Nasci na Linha Araçá. Como naquela época gravidez ainda não
era doença, vim ao mundo como todos os mamíferos vêm, apenas uma parteira
ajudou a mãe. Quando eu tinha uns 5 anos viemos para Santa Cruz, onde meu
pai se estabeleceu com casa comercial perto da Sudan. Dois anos depois , tendo
meu pai progredido, nos mudamos para a Rua Tomás Flores, esquina com João
Werlang, onde praticamente terminava a cidade.

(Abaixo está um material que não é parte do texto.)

(** C5, as the code has it. For a PDF of no pages [read_pdf] returns the
    empty string, and in the output file of a successful run the PDF section
    is empty: the first header line is followed by one newline and then by
    the line "=== BASE CASE 1 ===", the second header being written as
    "\n=== BASE CASE 1 ===\n". *)
Theorem script_empty_pdf (w : World) (f : File) (reader : PyPDF2.PdfReader) :
  fs w !! PDF_PATH = Some f ->
  readable f = true ->
  parse_pdf (data f) = Some reader ->
  PyPDF2.pages reader = [] ->
  read_pdf PDF_PATH w = (Return [], w)
  /\ forall w', script w = (Return tt, w') ->
       exists td bd,
         read_docx DOCX_PATH w = (Return td, w)
         /\ utf_8_encode td = Some bd
         /\ file_bytes OUT_PATH w'
            = Some ((lit "=== TEAM PROJECT INSTRUCTIONS ===" ++ [NL]) ++ []
                    ++ ([NL] ++ lit "=== BASE CASE 1 ===" ++ [NL]) ++ bd).
Proof.
  intros Hf Hr Hparse Hpages.
  assert (Hout : pdf_outcome PDF_PATH (fs w !! PDF_PATH) = Return []).
  { rewrite Hf. unfold pdf_outcome.
    rewrite Hr, (parse_pdf_Some _ _ Hparse). unfold pdf_text. by rewrite Hpages. }
  split; [by apply read_pdf_of_outcome|].
  intros w' Hrun.
  destruct (script_success _ _ Hrun)
    as (w1 & tp & td & bp & bd & _ & _ & Hp & Hd & Hbp & Hbd & ->).
  rewrite Hout in Hp. injection Hp as <-. injection Hbp as <-.
  exists td, bd. split; [by apply read_docx_of_outcome|]. split; [done|].
  by rewrite file_bytes_closed_world.
Qed.

(** C10. For a DOCX of no paragraphs [read_docx] returns the empty string
    and does not raise, so the output file of a successful run ends with the
    line "=== BASE CASE 1 ===", its newline, and nothing after it. *)
Theorem script_empty_docx (w : World) (f : File) (doc : docx.Document) :
  fs w !! DOCX_PATH = Some f ->
  readable f = true ->
  parse_docx (data f) = Some doc ->
  docx.paragraphs doc = [] ->
  read_docx DOCX_PATH w = (Return [], w)
  /\ forall w', script w = (Return tt, w') ->
       exists tp bp,
         read_pdf PDF_PATH w = (Return tp, w)
         /\ utf_8_encode tp = Some bp
         /\ file_bytes OUT_PATH w'
            = Some ((HEADER_PDF ++ bp ++ [NL]) ++ lit "=== BASE CASE 1 ===" ++ [NL]).
Proof.
  intros Hf Hr Hparse Hpars.
  assert (Hout : docx_outcome DOCX_PATH (fs w !! DOCX_PATH) = Return []).
  { rewrite Hf. unfold docx_outcome. apply parse_docx_Some in Hparse.
    by rewrite Hr, Hparse, Hpars. }
  split; [by apply read_docx_of_outcome|].
  intros w' Hrun.
  destruct (script_success _ _ Hrun)
    as (w1 & tp & td & bp & bd & _ & _ & Hp & Hd & Hbp & Hbd & ->).
  rewrite Hout in Hd. injection Hd as <-. injection Hbd as <-.
  exists tp, bp. split; [by apply read_pdf_of_outcome|]. split; [done|].
  rewrite file_bytes_closed_world. unfold HEADER_DOCX.
  by rewrite app_nil_r, <- !app_assoc.
Qed.

(** What a text returned by an extractor says about the file. *)
Lemma pdf_outcome_Return (file_path : string) (o : option File) (t : list Z) :
  pdf_outcome file_path o = Return t ->
  exists f reader,
    o = Some f /\ readable f = true /\ parse_pdf (data f) = Some reader
    /\ t = pdf_text reader.
Proof.
  unfold pdf_outcome. destruct o as [f|]; [|discriminate].
  destruct (readable f) eqn:Hr; [|discriminate].
  intros (reader & Hparse & ->)%parse_pdf_of_Return. by exists f, reader.
Qed.

Lemma docx_outcome_Return (file_path : string) (o : option File) (t : list Z) :
  docx_outcome file_path o = Return t ->
  exists f doc,
    o = Some f /\ readable f = true /\ parse_docx (data f) = Some doc
    /\ t = str_join [NL] (map docx.text (docx.paragraphs doc)).
Proof.
  unfold docx_outcome. destruct o as [f|]; [|discriminate].
  destruct (readable f) eqn:Hr; [|discriminate].
  destruct (Document_init (data f)) as [doc|] eqn:Hparse; [|discriminate].
  intros [= <-]. exists f, doc. by rewrite parse_docx_Some.
Qed.

(** The texts extracted depend on the octets of the input files only. *)
Lemma pdf_outcome_same_bytes (w1 w2 : World) (t1 t2 : list Z) :
  file_bytes PDF_PATH w1 = file_bytes PDF_PATH w2 ->
  pdf_outcome PDF_PATH (fs w1 !! PDF_PATH) = Return t1 ->
  pdf_outcome PDF_PATH (fs w2 !! PDF_PATH) = Return t2 ->
  t1 = t2.
Proof.
  unfold file_bytes. intros Hsame H1 H2.
  apply pdf_outcome_Return in H1 as (f1 & r1 & Hf1 & _ & Hp1 & ->).
  apply pdf_outcome_Return in H2 as (f2 & r2 & Hf2 & _ & Hp2 & ->).
  rewrite Hf1, Hf2 in Hsame. simpl in Hsame. injection Hsame as Hdata.
  rewrite Hdata in Hp1. congruence.
Qed.

Lemma docx_outcome_same_bytes (w1 w2 : World) (t1 t2 : list Z) :
  file_bytes DOCX_PATH w1 = file_bytes DOCX_PATH w2 ->
  docx_outcome DOCX_PATH (fs w1 !! DOCX_PATH) = Return t1 ->
  docx_outcome DOCX_PATH (fs w2 !! DOCX_PATH) = Return t2 ->
  t1 = t2.
Proof.
  unfold file_bytes. intros Hsame H1 H2.
  apply docx_outcome_Return in H1 as (f1 & r1 & Hf1 & _ & Hp1 & ->).
  apply docx_outcome_Return in H2 as (f2 & r2 & Hf2 & _ & Hp2 & ->).
  rewrite Hf1, Hf2 in Hsame. simpl in Hsame. injection Hsame as Hdata.
  rewrite Hdata in Hp1. congruence.
Qed.

(** C7. Two runs on input files with the same octets produce output files
    with the same octets, whatever else differs between the two worlds (what
    the output file held before, which libraries had to be installed). *)
Theorem script_deterministic (w1 w2 w1' w2' : World) :
  file_bytes PDF_PATH w1 = file_bytes PDF_PATH w2 ->
  file_bytes DOCX_PATH w1 = file_bytes DOCX_PATH w2 ->
  script w1 = (Return tt, w1') ->
  script w2 = (Return tt, w2') ->
  file_bytes OUT_PATH w1' = file_bytes OUT_PATH w2'.
Proof.
  intros Hpdf Hdocx Hrun1 Hrun2.
  destruct (script_success _ _ Hrun1)
    as (v1 & tp1 & td1 & bp1 & bd1 & _ & _ & Hp1 & Hd1 & Hbp1 & Hbd1 & ->).
  destruct (script_success _ _ Hrun2)
    as (v2 & tp2 & td2 & bp2 & bd2 & _ & _ & Hp2 & Hd2 & Hbp2 & Hbd2 & ->).
  rewrite !file_bytes_closed_world.
  pose proof (pdf_outcome_same_bytes _ _ _ _ Hpdf Hp1 Hp2) as <-.
  pose proof (docx_outcome_same_bytes _ _ _ _ Hdocx Hd1 Hd2) as <-.
  congruence.
Qed.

Pois bem, ali era a estrada para a Linha João Alves. Aos
domingos os colonos vinham com suas carroças apinhadas de gente para
missa na Matriz ( hoje Catedral). Estacionavam , desciam de chinelos, com
os sapatos na mão. Entravam pelos fundos de nossa casa e ocupavam o banheiro
para lavar os pés e lá deixavam sombrinhas e
chinelos. E iam a pé para a missa.
Minha irmã Lia e eu nos comprazíamos em esconder chinelos e
bolsas e subíamos nas carroças. Quando os colonos voltavam era aquele alvoroço,
mas levavam com bom humor nossas peraltices.

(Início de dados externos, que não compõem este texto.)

(* ===== verification/_CoqProject ===== *)
-Q . S2P
Prelude.v
VectorClock.v
TicketMachine.v
Quorum.v
Hashing.v
Proto.v
Messages.v
Pbft.v
PbftSpec.v
PbftInv.v
PbftSafety.v
PbftLive.v
Cluster.v
PbftRound.v
ViewChange.v
GossipCache.v
GossipEngine.v
Storage.v
StoreFiles.v
Network.v
Notifier.v
Discovery.v
DiscoveryProps.v
Validator.v
ValidatorProps.v
GoStrings.v
Float64.v
GoFlag.v
Manager.v
ManagerInv.v
ManagerCluster.v
Launch.v
LaunchProps.v
LaunchCluster.v
SimControl.v
Simulator.v
SimProps.v
Http.v
Api.v
ApiProps.v
NodeApi.v
NodeProps.v
WaitProps.v
ValidatorRound.v
FailOver.v
Supervisor.v
SupProps.v
Proxy.v
ProxyProps.v
Loops.v
SupMain.v
Internal.v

Na época era a coisa mais natural do mundo sair de funda ou
bodoque a matar passarinhos. Como as pombas rolas passavam comendo grãos
que caiam dos caminhões, eram uma barbada os meus pré-delitos ambientais .O que
me alivia a consciência é que minha mãe fazia sopa das vítimas aladas.

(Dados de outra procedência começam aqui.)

(* ===== verification/Prelude.v ===== *)
(** * DTVN: a development for the distributed ticket validation network

    DTVN is a peer-to-peer network of validator nodes, written in Go, that agree on the state of
    event tickets. A supervisor starts and stops the nodes of a cluster on one machine, forwards API
    requests to them, and runs a simulator. This library models the logic of all three, in definitions
    that can be run, and proves what makes it correct; where the code does not do what it means to, a closed theorem
    shows it on a concrete run.

    ** The program and the files that model it

    A node ([src/cmd/validator/main.go]) owns six components and wires them with callbacks. A call
    of its API becomes a request, the primary proposes it ([PRE-PREPARE]), the nodes vote
    ([PREPARE], [COMMIT]), and each node then executes it on its ticket state machine. The machine
    calls a handler that wakes waiting callers and one that saves the ticket, and publishes the
    change through gossip; consensus broadcasts the new state to all peers, which merge it by
    vector clock. Peers exchange messages through one router. An HTTP server puts an API in front of
    the node. The supervisor ([src/cmd/supervisor/main.go]) is a program of its own: it runs the nodes
    as processes, watches their output, and asks them over HTTP.

    - [Prelude] (this file): Go's errors ([result]), panics ([outcome]), machine integers,
      [strconv] and [strings] functions, maps; lemmas and tactics all files share.
    - [VectorClock]: [src/pkg/state/vectorclock.go]. A clock is its owner and a finite map to
      unsigned 64-bit counters. Loops over maps take the order of the entries as an argument.
    - [TicketMachine]: [src/pkg/state/machine.go] without its notifier. The machine is a record with
      the tickets, the audit log, the clock, and the registered callbacks, which are functions that
      change an application state [W] and may fail.
    - [Notifier]: the [StateNotifier] of the same file; a channel of capacity one is an identity
      with an optional value.
    - [Quorum]: [src/pkg/consensus/quorum.go].
    - [Hashing]: SHA-256 and FNV-1a of Go's standard library, which digests, message identifiers,
      keys and the bloom filter use.
    - [Proto]: the structs and enums of [src/proto/messages.pb.go]; the protobuf runtime is the
      class [ProtoMessage] with its laws [ProtoLaws], and a concrete codec satisfies them.
    - [Messages]: [src/pkg/consensus/messages.go] and the message types of [pbft.go].
    - [Pbft]: [src/pkg/consensus/pbft.go]. Each method is a function on the node, the application
      state and the current time; what it sends, the callbacks it calls and the timer resets are a
      list of effects. [PbftSpec] states the protocol as labelled moves, each with its guard and the
      whole state it leads to, gives every entry point a script of moves, and proves that the code
      makes exactly those; [PbftInv] has the invariants of the moves and the calls that cause them;
      [PbftSafety] and [PbftLive] have the theorems about one node, [Cluster] agreement between nodes, [PbftRound] a
      round of all nodes that are up, [ViewChange] a change of view among them, [ValidatorRound] the
      round among whole nodes of [Validator], and [FailOver] a request whose primary is down.
    - [GossipCache] and [GossipEngine]: [src/pkg/gossip/cache.go] and [engine.go]. Messages live in a
      heap, because the cache, the queue and the caller share them.
    - [Storage]: [src/pkg/storage/store.go]. BoltDB is the class [BoltDB] with its laws, encoding/json
      the class [JsonCodec]; an in-memory database satisfies the laws. [StoreFiles]: its backup and
      compaction, where a file is the database it holds.
    - [Network]: [src/pkg/network/router.go] and the logic of [host.go]: framing, peer table, keys.
    - [Discovery]: [src/pkg/network/discovery.go]; [DiscoveryProps]. The loop of a pass, the goroutines
      that connect and other passes take turns in a world that has the host's connections.
    - [Validator]: the handlers, state synchronisation, seeding and ticket calls of
      [src/cmd/validator/main.go]; [ValidatorProps] has their theorems. [setup] wires the components
      like [NewValidatorNode] and [setupHandlers].
    - [GoStrings], [GoFlag] and [Float64]: functions of Go's [strings], [flag] and [strconv] packages
      and its binary64 arithmetic, as the files below use them.
    - [Manager]: [src/pkg/supervisor/manager.go]. A [World] has the manager, the nodes in a heap (the
      map, the processes and the callers share them), the goroutine of each process and the one that
      starts a cluster, with what it has still to do; each step of theirs is a function on the world.
      [ManagerInv] has the events, the invariant and the theorems about one node, [ManagerCluster]
      those about a cluster.
    - [Launch]: the options, construction, start and shutdown of a node ([src/cmd/validator/main.go],
      [NewP2PHost] of [host.go]); a run is the trace of what it opens and closes. [LaunchProps] has
      its theorems, [LaunchCluster] those that go from the supervisor's request for a cluster through
      the nodes' command lines to their consensus.
    - [SimControl]: [src/pkg/supervisor/simulator.go]; [Simulator]: [src/cmd/simulator/main.go], the
      program it runs; [SimProps]: the theorems about both, and about one reading the other's output.
    - [Http]: JSON values, requests and replies; encoding/json, gorilla/mux, net/url and the HTTP
      client are classes, with the laws that are used. [Api]: [src/pkg/api/server.go], [peers.go] and
      [static.go], over the validator as the class [ValidatorInterface]; [ApiProps]. [NodeApi]: the methods of the
      node behind it and their views, which make the node an instance of the class; [NodeProps] follows
      requests from the server to the database, [WaitProps] a call that waits for consensus.
    - [Supervisor]: [src/pkg/supervisor/server.go] and [src/cmd/supervisor/main.go]; [SupProps].
      [Proxy]: [src/pkg/supervisor/proxy.go] and the routes; [ProxyProps], which also composes the
      supervisor's server with a node's. [SupMain]: [src/cmd/supervisor/main.go] from its flags to
      its end.
    - [Loops]: the goroutines of all components, as loops of turns; what they do with an event is the
      operation of the component.
    - [Internal]: the packages under [src/internal], which nothing else imports: error texts, key pairs
      over Ed25519 and the registration of collectors with Prometheus, both as classes with laws.

    ** What the theorems show

    - Consensus: while no timer fires, no two nodes execute different requests under one number,
      whatever votes are forged ([one_request_per_number]). The handlers refine the protocol
      ([operations_refine_protocol]); reachable logs are well formed; only a request that was proposed
      or accepted is executed, on the COMMITs of a quorum that were received or cast
      ([execution_needs_commit_quorum]), and exactly once in a round, whatever the order of its
      messages; a round of 2f+1 nodes whose number is no multiple of the checkpoint interval ends with the request executed by all of them ([round_completes]), so that a
      validation at the primary leaves the ticket VALIDATED in the memory and the database of each
      ([validation_reaches_all]). When something is pending at 2f+1 nodes and their timers fire, all nodes
      that are up get to the next view with what they had logged ([view_change_completes]); a validation
      that was forwarded to a primary that is down is proposed there and answered
      ([request_outlives_primary]), and a validation that is proposed once more because its message was
      sent again changes nothing ([repeated_validation_harmless]). A node whose timer fires alone takes no
      part until the others follow ([lone_node_takes_no_part]). A view changes only for a cause, and two nodes are never both primary of one view; checkpoints
      become stable only by agreement on a digest; proposals are refused exactly when they should
      be; only a configuration of zero nodes panics. Commit votes outlive their round and view and count
      for any later request under their number ([votes_outlive_rounds]); four closed runs show this
      and the request that a checkpoint drops ([old_votes_execute_in_new_view],
      [repeated_preprepare_executes_twice], [commits_for_other_digests_count],
      [checkpoint_drops_request]). Quorums share an honest node exactly for the sizes [3f+1].
    - Tickets: the audit log replays to the current state and validates at most once, but any state can
      be disputed, which the README's lifecycle excludes ([audit_log_replays]); stamps stay
      below the node's clock and every transition is causally last; replicas that exchange versions
      converge unless clocks are concurrent and timestamps equal. [Compare] and [Merge] are the order
      and the least upper bound of clocks.
    - Gossip: the cache refines an LRU list, its bloom filter never hides a message; no message is
      handled twice; bounded tables evict oldest first; sampling picks distinct peers.
    - Persistence: writes are atomic; keys order like numbers, so the latest checkpoint is the highest;
      a committed ticket survives a restart; seeding again overwrites stored states; compaction keeps
      every record.
    - Network: framing and vote messages round trip; messages reach the handler of their type;
      state synchronisation only adds validated tickets; a discovery pass connects to at most five
      peers at a time and does not get stuck, but asks none of them for its state.
    - Launch: a node reads the configuration that the supervisor's command line means, the nodes of a
      started cluster count the same quorums and take the same primaries ([started_cluster_agrees]),
      and whatever fails, nothing that was opened stays open ([nothing_stays_open]). A request to
      consume a ticket is followed from HTTP to the database; other nodes do not hear of it
      ([consumption_stays_local]). A call that waits for a validation is answered when the node executes
      it ([executed_validation_ends_wait]), and fails when it arrives in the state of another node
      ([merged_validation_unnoticed]).
    - Supervisor: the status of a node tells what its process does ([status_tells_process]) and moves
      along a life cycle; the start of a cluster ends with every node started
      ([cluster_start_completes]); two nodes can be given one port; the output buffer holds the last
      lines; a node's output is throttled; the primary flags follow what the nodes answer.
    - Simulator: limits of the configuration; repeated lines are dropped exactly within the window;
      at most one run is there, and the status says whether ([running_iff_run]); the printed results are read back exactly
      ([results_read_back]), the progress is not; the statistics equal a count from scratch.
    - HTTP: without the key a request changes nothing at a node or the supervisor, except that a
      WebSocket is opened, over which events are learned ([no_key_no_effect], [supervisor_needs_key]);
      a proxied change of a ticket is the node's own, whose reply is the supervisor's if it comes in
      time ([proxied_change_is_the_nodes]). A client that does not read holds the loop of a node's API,
      after its context has ended too, and with it the handlers ([stuck_client_holds_loop],
      [full_channel_blocks_handler]).
    - Shutdown: the loops of consensus, gossip and the supervisor end when they are closed
      ([closed_loops_end]); a node that is not closed works off its queue; discovery never rests longer
      than ten seconds.

    ** Conventions, bounds, fuel

    Integers are [Z] at the width the code gives them: [wrap_i64] and [wrap_u64] are written where an
    operation may overflow, and a theorem that needs room says so. Three recursions have fuel:
    the digits of [FormatInt] (at most the number's size in bits), the blocks of SHA-256 (at most
    one per byte), and the extension of a key's seed (every round adds 32 bytes, so as many rounds
    as requested bytes are enough: [Network.extend_to_enough]); all others are structural. Random numbers, map orders, the choice of a [select] and the success of
    network operations are arguments, so the theorems hold for every choice. Witnesses of the
    theorems with hypotheses apply them to concrete nodes, messages and databases.

    ** Not modelled

    Interleaving inside one locked operation (the code holds a mutex there), except that gossip's
    cache is not locked across its calls, so its theorem is about messages received one after another;
    the libp2p host and the DHT; the libraries that serve HTTP and WebSockets, the operating system's
    processes, whose answers are arguments; time, of which a call that waits sees that its deadline has
    passed; what is printed, but for the simulator's; the curve arithmetic of Ed25519; the flags of the
    simulator, whose values are arguments; the web dashboard. Generated protobuf code beyond its structs
    and enums is the class [ProtoMessage].

    The request of [request_outlives_primary] needs a new primary other than the node that was called: the
    code does not propose a request at the node that waits for it ([FailOver.forwarded_arms]). A view
    change in the middle of a round can repeat requests ([votes_outlive_rounds]) or lose them, and a
    checkpoint drops a request whose round it overtakes ([checkpoint_drops_request]), so the
    theorem is about requests that no node has accepted, under numbers without a checkpoint. *)

From Stdlib Require Export ZArith Lia Ascii.
From stdpp Require Export base gmap strings list fin_maps.
From stdpp Require Import options.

Mais tarde já me aventurava, escondido de meus pais, a tomar
banho no Caveira ou no Rio Pardinho. Não raro eu ia de bicicleta, pasmem os
leitores, até Rio Pardo, e olhem que a estrada não era asfaltada.
Num verão meus pais cismaram de mandar minha irmã e eu para
passar duas semanas com os avós em Boa Vista. Nos primeiros dias até que foi
bom, mas logo senti falta dos meus amigos. Esperei o caminhãozinho do leite
passar, e pulei para a caixa, no meio dos tarros, após prometer para a mana que
a mandaria buscar em seguida. Quando o caminhão chegou na altura do Grasel
saltei fora pois dali eu sabia ir a pé ( literalmente, pois fui
descalço). Imaginem o estupor de minha mãe ao me ver chegar assim no
mais. Como meu pai ameaçou me dar uma tunda, só me restou usar minha mãe como
escudo e depois fugir para a casa da tia Olga Beck, que era nossa vizinha. Após
algumas tratativas diplomáticas, da tia com meu pai, ficou combinado que
eu apenas receberia duas chineladas em cada palma da mão. Meu pai não bateu com
muita força, já penalizado, mas eu gritei mais do que carneação de porco para
fazer render o castigo.
O incrível é que nenhuma das tundas que recebi me fez virar
bandido ou um “ serial killer”. Nem fiquei traumatizado pelo fato de meu pai
nunca me “ frouxar” os pilas. Hoje não dá nem para se olhar feio para um filho....E não dar presentes nas “ datas” vai acabar dando
prisão em regime inicial fechado para os pais. Quem viver, verá.